人数が一気に増えたため、場所は医務室ではなくリビング。
これまでに何があったのかをお互いに語っている中、李は冷めた目で集まっているメンバーを眺めていた。
「ははー、さすがは李君ですね。まさかお風呂に入るという決断を下すとは。お風呂に入れるサービスがあったのなら私も無月館に残っておくのでした」
「音田さん、普通はオオカミ使いを捕まえたことに流石という場面だと思うんだけど。それにしても、まさか如月さんがオオカミ使いの孫だったとは……。彼女がオオカミで確定なのでしょうか?」
千谷が困った表情で、こちらを見てくる。
はっきり言って、困っているのはこちらも一緒だ。礼人がオオカミであるという結論でまとまると思ったのに、またしても別の考えが出てきてしまった。何よりオオカミ使いのいなくなった状況下で音田や伊吹が合流。この先確実に話題に出るであろうあの話を、どうやってそらしたものか。
頭の中でこの先の展開を予測しつつ皆の話に耳を傾けていると、全く感情のこもらない声で伊吹が語りだした。

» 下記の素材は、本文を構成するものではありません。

(* ===== verification/HttpUrl.v ===== *)
(** * net/http/http_parser.c: the URL parser

    [parse_url_char] is the character transition shared by the request parser
    and by [http_parser_parse_url]. *)

From S2P Require Import Prelude.
From S2P Require Import Words.
From S2P Require Import HttpChars.

(** The body of [s_req_server_start] and [s_req_server], into which
    [s_req_server_with_at] falls through. *)
Definition url_server_char (ch : Z) : state :=
  if ch =? #"/" then s_req_path
  else if ch =? #"?" then s_req_query_string_start
  else if ch =? #"@" then s_req_server_with_at
  else if IS_USERINFO_CHAR ch || (ch =? #"[") || (ch =? #"]") then s_req_server
  else s_dead.

Definition parse_url_char (s : state) (ch : Z) : state :=
  if (ch =? #" ") || (ch =? CR) || (ch =? LF) then s_dead
  else if (ch =? 9) || (ch =? 12) then s_dead  (* \t, \f: strict mode *)
  else match s with
  | s_req_spaces_before_url =>
      if (ch =? #"/") || (ch =? #"*") then s_req_path
      else if IS_ALPHA ch then s_req_schema
      else s_dead
  | s_req_schema =>
      if IS_ALPHA ch then s
      else if ch =? #":" then s_req_schema_slash
      else s_dead
  | s_req_schema_slash =>
      if ch =? #"/" then s_req_schema_slash_slash else s_dead
  | s_req_schema_slash_slash =>
      if ch =? #"/" then s_req_server_start else s_dead
  | s_req_server_with_at =>
      if ch =? #"@" then s_dead else url_server_char ch
  | s_req_server_start | s_req_server => url_server_char ch
  | s_req_path =>
      if IS_URL_CHAR ch then s
      else if ch =? #"?" then s_req_query_string_start
      else if ch =? #"#" then s_req_fragment_start
      else s_dead
  | s_req_query_string_start | s_req_query_string =>
      if IS_URL_CHAR ch then s_req_query_string
      else if ch =? #"?" then s_req_query_string
      else if ch =? #"#" then s_req_fragment_start
      else s_dead
  | s_req_fragment_start =>
      if IS_URL_CHAR ch then s_req_fragment
      else if ch =? #"?" then s_req_fragment
      else if ch =? #"#" then s
      else s_dead
  | s_req_fragment =>
      if IS_URL_CHAR ch then s
      else if (ch =? #"?") || (ch =? #"#") then s
      else s_dead
  | _ => s_dead
  end.

(** ** http_parser_url *)

(** [enum http_parser_url_fields] *)
Inductive url_field :=
  | UF_SCHEMA
  | UF_HOST
  | UF_PORT
  | UF_PATH
  | UF_QUERY
  | UF_FRAGMENT
  | UF_USERINFO.

#[export] Instance url_field_eq_dec : EqDecision url_field.
Proof. solve_decision. Defined.

Definition uf_num (f : url_field) : Z :=
  match f with
  | UF_SCHEMA => 0
  | UF_HOST => 1
  | UF_PORT => 2
  | UF_PATH => 3
  | UF_QUERY => 4
  | UF_FRAGMENT => 5
  | UF_USERINFO => 6
  end.

(** [off] and [len] are 16 bits wide. *)
Record http_parser_url := mk_url {
  field_set : Z;
  port : Z;
  field_off : url_field -> Z;
  field_len : url_field -> Z;
}.

Definition upd_field (f : url_field) (v : Z) (g : url_field -> Z) : url_field -> Z :=
  fun f' => if decide (f' = f) then v else g f'.

Definition set_off (f : url_field) (v : Z) (u : http_parser_url) : http_parser_url :=
  mk_url (field_set u) (port u) (upd_field f (u16 v) (field_off u)) (field_len u).
Definition set_len (f : url_field) (v : Z) (u : http_parser_url) : http_parser_url :=
  mk_url (field_set u) (port u) (field_off u) (upd_field f (u16 v) (field_len u)).
Definition set_field (f : url_field) (u : http_parser_url) : http_parser_url :=
  mk_url (Z.lor (field_set u) (Z.shiftl 1 (uf_num f))) (port u) (field_off u) (field_len u).
Definition set_port (v : Z) (u : http_parser_url) : http_parser_url :=
  mk_url (field_set u) (u16 v) (field_off u) (field_len u).
Definition has_field (u : http_parser_url) (f : url_field) : bool :=
  negb (Z.land (field_set u) (Z.shiftl 1 (uf_num f)) =? 0).

Definition http_parse_host_char (s : http_host_state) (ch : Z) : http_host_state :=
  let after_host :=
    if ch =? #":" then s_http_host_port_start else s_http_host_dead in
  let v6_char :=
    if IS_HEX ch || (ch =? #":") || (ch =? #".") then s_http_host_v6
    else if bool_decide (s = s_http_host_v6) && (ch =? #"%") then s_http_host_v6_zone_start
    else s_http_host_dead in
  let zone_char :=
    if IS_ALPHANUM ch || (ch =? #"%") || (ch =? #".") || (ch =? #"-") || (ch =? #"_") ||
       (ch =? #"~") then s_http_host_v6_zone
    else s_http_host_dead in
  match s with
  | s_http_userinfo | s_http_userinfo_start =>
      if ch =? #"@" then s_http_host_start
      else if IS_USERINFO_CHAR ch then s_http_userinfo
      else s_http_host_dead
  | s_http_host_start =>
      if ch =? #"[" then s_http_host_v6_start
      else if IS_HOST_CHAR ch then s_http_host
      else s_http_host_dead
  | s_http_host => if IS_HOST_CHAR ch then s_http_host else after_host
  | s_http_host_v6_end => after_host
  | s_http_host_v6 => if ch =? #"]" then s_http_host_v6_end else v6_char
  | s_http_host_v6_start => v6_char
  | s_http_host_v6_zone => if ch =? #"]" then s_http_host_v6_end else zone_char
  | s_http_host_v6_zone_start => zone_char
  | s_http_host_port | s_http_host_port_start =>
      if IS_NUM ch then s_http_host_port else s_http_host_dead
  | s_http_host_dead => s_http_host_dead
  end.

(** The update of [u] for the character at offset [off], from [s] to [new_s]. *)
Definition parse_host_step (s new_s : http_host_state) (off : Z) (u : http_parser_url)
    : http_parser_url :=
  match new_s with
  | s_http_host | s_http_host_v6 =>
      let u := if bool_decide (s = new_s) then u else set_off UF_HOST off u in
      set_len UF_HOST (field_len u UF_HOST + 1) u
  | s_http_host_v6_zone_start | s_http_host_v6_zone =>
      set_len UF_HOST (field_len u UF_HOST + 1) u
  | s_http_host_port =>
      let u := if bool_decide (s = s_http_host_port) then u
               else set_field UF_PORT (set_len UF_PORT 0 (set_off UF_PORT off u)) in
      set_len UF_PORT (field_len u UF_PORT + 1) u
  | s_http_userinfo =>
      let u := if bool_decide (s = s_http_userinfo) then u
               else set_field UF_USERINFO (set_len UF_USERINFO 0 (set_off UF_USERINFO off u)) in
      set_len UF_USERINFO (field_len u UF_USERINFO + 1) u
  | _ => u
  end.

(** The loop over the characters [l] of the host, the first at offset [off];
    no state is the early [return 1]. *)
Fixpoint parse_host_loop (l : bytes) (off : Z) (s : http_host_state) (u : http_parser_url)
    : option http_host_state * http_parser_url :=
  match l with
  | [] => (Some s, u)
  | ch :: l =>
      let new_s := http_parse_host_char s ch in
      if decide (new_s = s_http_host_dead) then (None, u)
      else parse_host_loop l (off + 1) new_s (parse_host_step s new_s off u)
  end.

Definition host_final (s : http_host_state) : bool :=
  match s with
  | s_http_host_start | s_http_host_v6_start | s_http_host_v6 | s_http_host_v6_zone_start
  | s_http_host_v6_zone | s_http_host_port_start | s_http_userinfo | s_http_userinfo_start => false
  | _ => true
  end.

(** Returns the C result (0 on success) with the updated structure. *)
Definition http_parse_host (buf : bytes) (u : http_parser_url) (found_at : bool)
    : Z * http_parser_url :=
  let off := field_off u UF_HOST in
  let buflen := off + field_len u UF_HOST in
  let u := set_len UF_HOST 0 u in
  let s := if found_at then s_http_userinfo_start else s_http_host_start in
  match parse_host_loop (slice buf off (buflen - off)) off s u with
  | (None, u) => (1, u)
  | (Some s, u) => if host_final s then (0, u) else (1, u)
  end.

(** What a state of the URL parser means for [http_parser_parse_url]: an error,
    a delimiter to skip, a character of a field, or [assert(!"Unexpected state")]. *)
Inductive url_class := UrlError | UrlSkip | UrlField (f : url_field) | UrlAssert.

Definition classify (s : state) : url_class :=
  match s with
  | s_dead => UrlError
  | s_req_schema_slash | s_req_schema_slash_slash | s_req_server_start
  | s_req_query_string_start | s_req_fragment_start => UrlSkip
  | s_req_schema => UrlField UF_SCHEMA
  | s_req_server_with_at | s_req_server => UrlField UF_HOST
  | s_req_path => UrlField UF_PATH
  | s_req_query_string => UrlField UF_QUERY
  | s_req_fragment => UrlField UF_FRAGMENT
  | _ => UrlAssert
  end.

(** The loop of [http_parser_parse_url]; no [found_at] is the early
    [return 1], [None] a failed assertion. *)
Fixpoint parse_url_loop (l : bytes) (off : Z) (s : state) (old_uf : option url_field)
    (found_at : bool) (u : http_parser_url) : option (option bool * http_parser_url) :=
  match l with
  | [] => Some (Some found_at, u)
  | ch :: l =>
      let s := parse_url_char s ch in
      match classify s with
      | UrlError => Some (None, u)
      | UrlAssert => None
      | UrlSkip => parse_url_loop l (off + 1) s old_uf found_at u
      | UrlField uf =>
          let found_at := found_at || bool_decide (s = s_req_server_with_at) in
          if decide (old_uf = Some uf)
          then parse_url_loop l (off + 1) s old_uf found_at (set_len uf (field_len u uf + 1) u)
          else parse_url_loop l (off + 1) s (Some uf) found_at
                 (set_field uf (set_len uf 1 (set_off uf off u)))
      end
  end.

(** The value of the leading digits; ULONG_MAX + 1 when it is more than ULONG_MAX. *)
Fixpoint digits_value (l : bytes) (acc : Z) : Z :=
  match l with
  | ch :: l =>
      if IS_NUM ch then digits_value l (Z.min (ULLONG_MAX + 1) (acc * 10 + (ch - #"0"))) else acc
  | [] => acc
  end.

(** [isspace] in the C locale. *)
Definition is_space (ch : Z) : bool := (ch =? 32) || ((9 <=? ch) && (ch <=? 13)).

Fixpoint skip_spaces (l : bytes) : bytes :=
  match l with ch :: r => if is_space ch then skip_spaces r else l | [] => [] end.

(** [strtoul(nptr, NULL, 10)] of the C library: blanks, a sign and digits, with [ULONG_MAX]
    for what is larger. *)
Definition strtoul (nptr : bytes) : Z :=
  let l := skip_spaces nptr in
  let '(minus, l) := match l with
    | ch :: r => if ch =? #"-" then (true, r) else if ch =? #"+" then (false, r) else (false, l)
    | [] => (false, [])
    end in
  let v := digits_value l 0 in
  if ULLONG_MAX <? v then ULLONG_MAX else if minus then u64 (- v) else v.

Example strtoul_blanks : strtoul (str "  +80/") = 80. Proof. reflexivity. Qed.
Example strtoul_minus : strtoul (str "-1") = ULLONG_MAX. Proof. reflexivity. Qed.
Example strtoul_large : strtoul (str "99999999999999999999") = ULLONG_MAX. Proof. reflexivity. Qed.

(** [after] is the memory behind the buffer up to a NUL: [strtoul] is not told
    where the buffer ends. Returns the C result (0 on success) and the structure;
    [None] is a failed assertion. *)
Definition http_parser_parse_url (buf after : bytes) (is_connect : bool) (u : http_parser_url)
    : option (Z * http_parser_url) :=
  let u := mk_url 0 0 (field_off u) (field_len u) in
  let s := if is_connect then s_req_server_start else s_req_spaces_before_url in
  match parse_url_loop buf 0 s None false u with
  | None => None
  | Some (None, u) => Some (1, u)
  | Some (Some found_at, u) =>
      if has_field u UF_SCHEMA && negb (has_field u UF_HOST) then Some (1, u)
      else
        let '(rc, u) :=
          if has_field u UF_HOST then http_parse_host buf u found_at else (0, u) in
        if negb (rc =? 0) then Some (1, u)
        else if is_connect &&
          negb (field_set u =? Z.lor (Z.shiftl 1 (uf_num UF_HOST)) (Z.shiftl 1 (uf_num UF_PORT)))
        then Some (1, u)
        else if has_field u UF_PORT then
          let v := strtoul (drop (Z.to_nat (field_off u UF_PORT)) (buf ++ after)) in
          if 0xffff <? v then Some (1, u) else Some (0, set_port v u)
        else Some (0, u)
  end.

Definition url0 : http_parser_url := mk_url 0 0 (fun _ => 0) (fun _ => 0).

Definition url_text (buf : bytes) (u : http_parser_url) (f : url_field) : bytes :=
  slice buf (field_off u f) (field_len u f).

Example parse_url_example :
  let buf := str "http://me@host:8080/a/b?x=1#frag" in
  match http_parser_parse_url buf [] false url0 with
  | Some (rc, u) => rc = 0 /\ port u = 8080 /\
      map (url_text buf u) [UF_SCHEMA; UF_HOST; UF_PORT; UF_PATH; UF_QUERY; UF_FRAGMENT; UF_USERINFO]
      = map str ["http"; "host"; "8080"; "/a/b"; "x=1"; "frag"; "me"]%string
  | None => False
  end.
Proof. vm_compute. auto. Qed.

「如月がオオカミである。それを明確に否定する根拠はないが、強いて言うなら橘の方が疑わしく思えるな」
伊吹はそこで一拍置くと、額に指を当てながら続けた。
「今までの話を総合するとこうなる。
・如月綾花はオオカミ使いの孫である
・如月はオオカミ使いの正体を知っていた
・橘礼人もオオカミ使いの正体を知っていた。また、知っていた理由としては、如月から直接話を聞かされた。もしくは、如月同様最初から気づいていた――という二つの理由が考えられる。さらに、後者の場合である時、如月はオオカミ使いが自分の祖父であることを橘から聞かされた可能性もある
・橘の言っていたゲームを終わらせる策というのは、如月を――つまり孫を使っての懐柔、及び脅迫だったと考えられる。そして、自分たち以外を部屋から出したのは、如月がオオカミ使いの孫であることをばれないようにするためである
・結果、オオカミ使いが如月を連れて逃亡。このことから考えられる可能性は四つ。
1.如月と橘の二人ともオオカミでなく、オオカミ使いが自力で逃亡
2.如月がオオカミで、橘を油断させオオカミ使いと一緒に逃亡
3.橘がオオカミで、オオカミ使いが如月を襲って逃げられるように誘導
4.二人ともオオカミ使いの仲間で、この策丸ごと狂言
という感じだ。どちらかと言えば橘がオオカミであった方が納得しやすい気がするのは、私だけだろうか」
伊吹の語りが終わると同時に、李の頭の中では伊吹に対する疑念が膨らんでいった。
いくつかの気になる事象を提示して、ある一人を特に怪しく思わせる手法。すでに一度千谷が行い、浜田に散々否定されはずだが。わざわざもう一度使ってきた理由はいったい何なのか。いや、待て。そういえばこいつと千谷は……。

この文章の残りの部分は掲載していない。